The Granara Festival began in the year 2000 as a theatre festival, and has since become the meeting ground for all the realities that operate in Granara: in the first week of august, theatre education art technology music nonviolence dance hospitality film agriculture and food all come together, and the lot of Granara and friends, in their roles as staff, recognize themselves as a community.
Theatre and the arts in general are a language that we share. It helps us to confront our lives and our world, what it is and what we could be.
The festival unfolds through theatre shows, workshops, discussions, concerts, walks and games and shared work and a round ring of tables with a bonfire in the center, a circus tent and an open stage under the stars at night, and through the week we share and confront our visions over the present time, provoked and stirred by art on stage, nature around us, and the social and cultural experiment that the Festival in itself represents.
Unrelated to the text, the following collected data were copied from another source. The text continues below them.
Lemma strip_reasoning_ok i :
  i ∈ strip_reasoning (ctx_body ctx) segs ->
  exists s, segs !! i = Some s /\ kind s = AssistantTurn /\ S i <> length segs.
Proof.
  unfold strip_reasoning.
  intros (s & -> & [[Hs C]%elem_of_filterb _]%elem_of_filterb)%list_elem_of_fmap.
  apply andb_true_iff in C as [K L]. apply bool_decide_eq_true in K, L.
  apply list_elem_of_lookup in Hs as [k Hk]. rewrite (Hidx _ _ Hk) in *.
  exists s. split; [done|]. split; [done|]. intros E. apply L.
  destruct (rposition _ segs) as [j|] eqn:R.
  - apply rposition_Some in R as [(a & Ha & _) Hm]. apply lookup_lt_Some in Ha.
    specialize (Hm k s Hk (bool_decide_eq_true_2 _ K)). f_equal. lia.
  - pose proof (rposition_None _ _ R k s Hk) as F. cbv beta in F.
    by rewrite (bool_decide_eq_true_2 _ K) in F.
Qed.

Lemma strip_loop_inv ks : forall l,
  (forall i, i ∈ ks -> i ∈ strip_reasoning (ctx_body ctx) segs) -> ladder_inv l ->
  exists l', strip_loop ctx ks l = Some l' /\ ladder_inv l'.
Proof.
  induction ks as [|i ks IH]; intros l Hks Hl; [eauto|]. cbn [strip_loop].
  destruct (strip_reasoning_ok i) as (s & Hs & K & Hlast); [apply Hks; set_solver|].
  fold segs. rewrite Hs. cbn [mbind option_bind]. apply IH; [set_solver|].
  apply upsert_inv; [done|]. unfold drop_ok. cbn. split_and!; try done.
  exists s. rewrite K. split_and!; try done. unfold shed_tokens, sat_sub.
  set (kept := concat _). pose proof (estimate_chars_proxy_u32 kept). pose proof (Htok _ _ Hs).
  unfold is_u32 in *. lia.
Qed.

Lemma drop_tool_pairs_inv t ss : forall running l,
  (forall s, s ∈ ss -> is_droppable_pair s = true /\ exists k, segs !! k = Some s /\ S k <> length segs) ->
  ladder_inv l ->
  let '(running', l') := drop_tool_pairs_loop t ss running l in
  ladder_inv l' /\
  (running' <= t \/ forall s, s ∈ ss -> dropped_by_tool_pairs l' (seg_index s) = true) /\
  (forall i, dropped_by_tool_pairs l i = true -> dropped_by_tool_pairs l' i = true).
Proof.
  induction ss as [|s ss IH]; intros running l Hss Hl; cbn [drop_tool_pairs_loop].
  { split_and!; [done | right; set_solver | done]. }
  destruct (Z.leb_spec running t) as [R|R]; [split_and!; auto|]. cbn [drop_step].
  set (q := drop_proposal _ _ _). destruct (Hss s) as [Hd (k & Hk & Hlast)]; [set_solver|].
  pose proof (Hidx _ _ Hk) as I. unfold is_droppable_pair in Hd. apply andb_true_iff in Hd as [K _].
  apply bool_decide_eq_true in K.
  assert (Hq : ladder_inv (upsert_proposal l q)).
  { apply upsert_inv; [done|]. unfold drop_ok, q. cbn. rewrite I. split_and!; try done.
    exists s. rewrite K. split_and!; try done. }
  specialize (IH (sat_sub running (token_estimate s)) (upsert_proposal l q)).
  destruct (drop_tool_pairs_loop t ss _ _) as [running' l']. destruct IH as (N' & D' & M'); [set_solver | done |].
  assert (Mq : forall i, dropped_by_tool_pairs l i = true -> dropped_by_tool_pairs (upsert_proposal l q) i = true).
  { intros i. unfold dropped_by_tool_pairs. rewrite proposal_for_upsert. by case_decide. }
  split_and!; [done | | intros i Hi; by apply M', Mq].
  destruct D' as [?|D']; [by left|]. right. intros s' [->|Hs']%elem_of_cons; [|by apply D'].
  apply M'. unfold dropped_by_tool_pairs. rewrite proposal_for_upsert, decide_True by done. done.
Qed.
We always try to bring together young independent groups and more experienced masters of the art.
We try to foster dialogue and participation.
We look for plays and performances that address enquire, investigate, question the present and shake it, possibly, as it goes by.
We value the crossing of cultural lines and language barriers between the generations, the transmission of skills, values, methods. And their questioning.
We value the fragility of our eco-system, of our social system, of our economical system, etc., as a testimony to our ignorance, and to our need to search, share, and confront.
We value the crossing of cultural borders and the sense of displacement it brings.
We also try to see what Granara can do for theatre
We have lowered the Festival's energy consumption by introducing, in some cases, the artists to led light technology.
We have old giant oaks in a clearing in the woods, and when the grass is soft dancers venture outside of their safe wooden ground, singers hear the resonance of their voice through the hills, children improvise with puppets they just now learnt to build, and poets write the words that birds are whistling.
Be a part of the Granara Festival
No one here is completely and always immersed into art. We ask to everyone who comes and stays for more than one day to take a little portion of the daily chores. It's little more than symbolic but we believe that sharing worktime gives value to the experience of being here, and greatly helps to feel the festival as something we build and share together.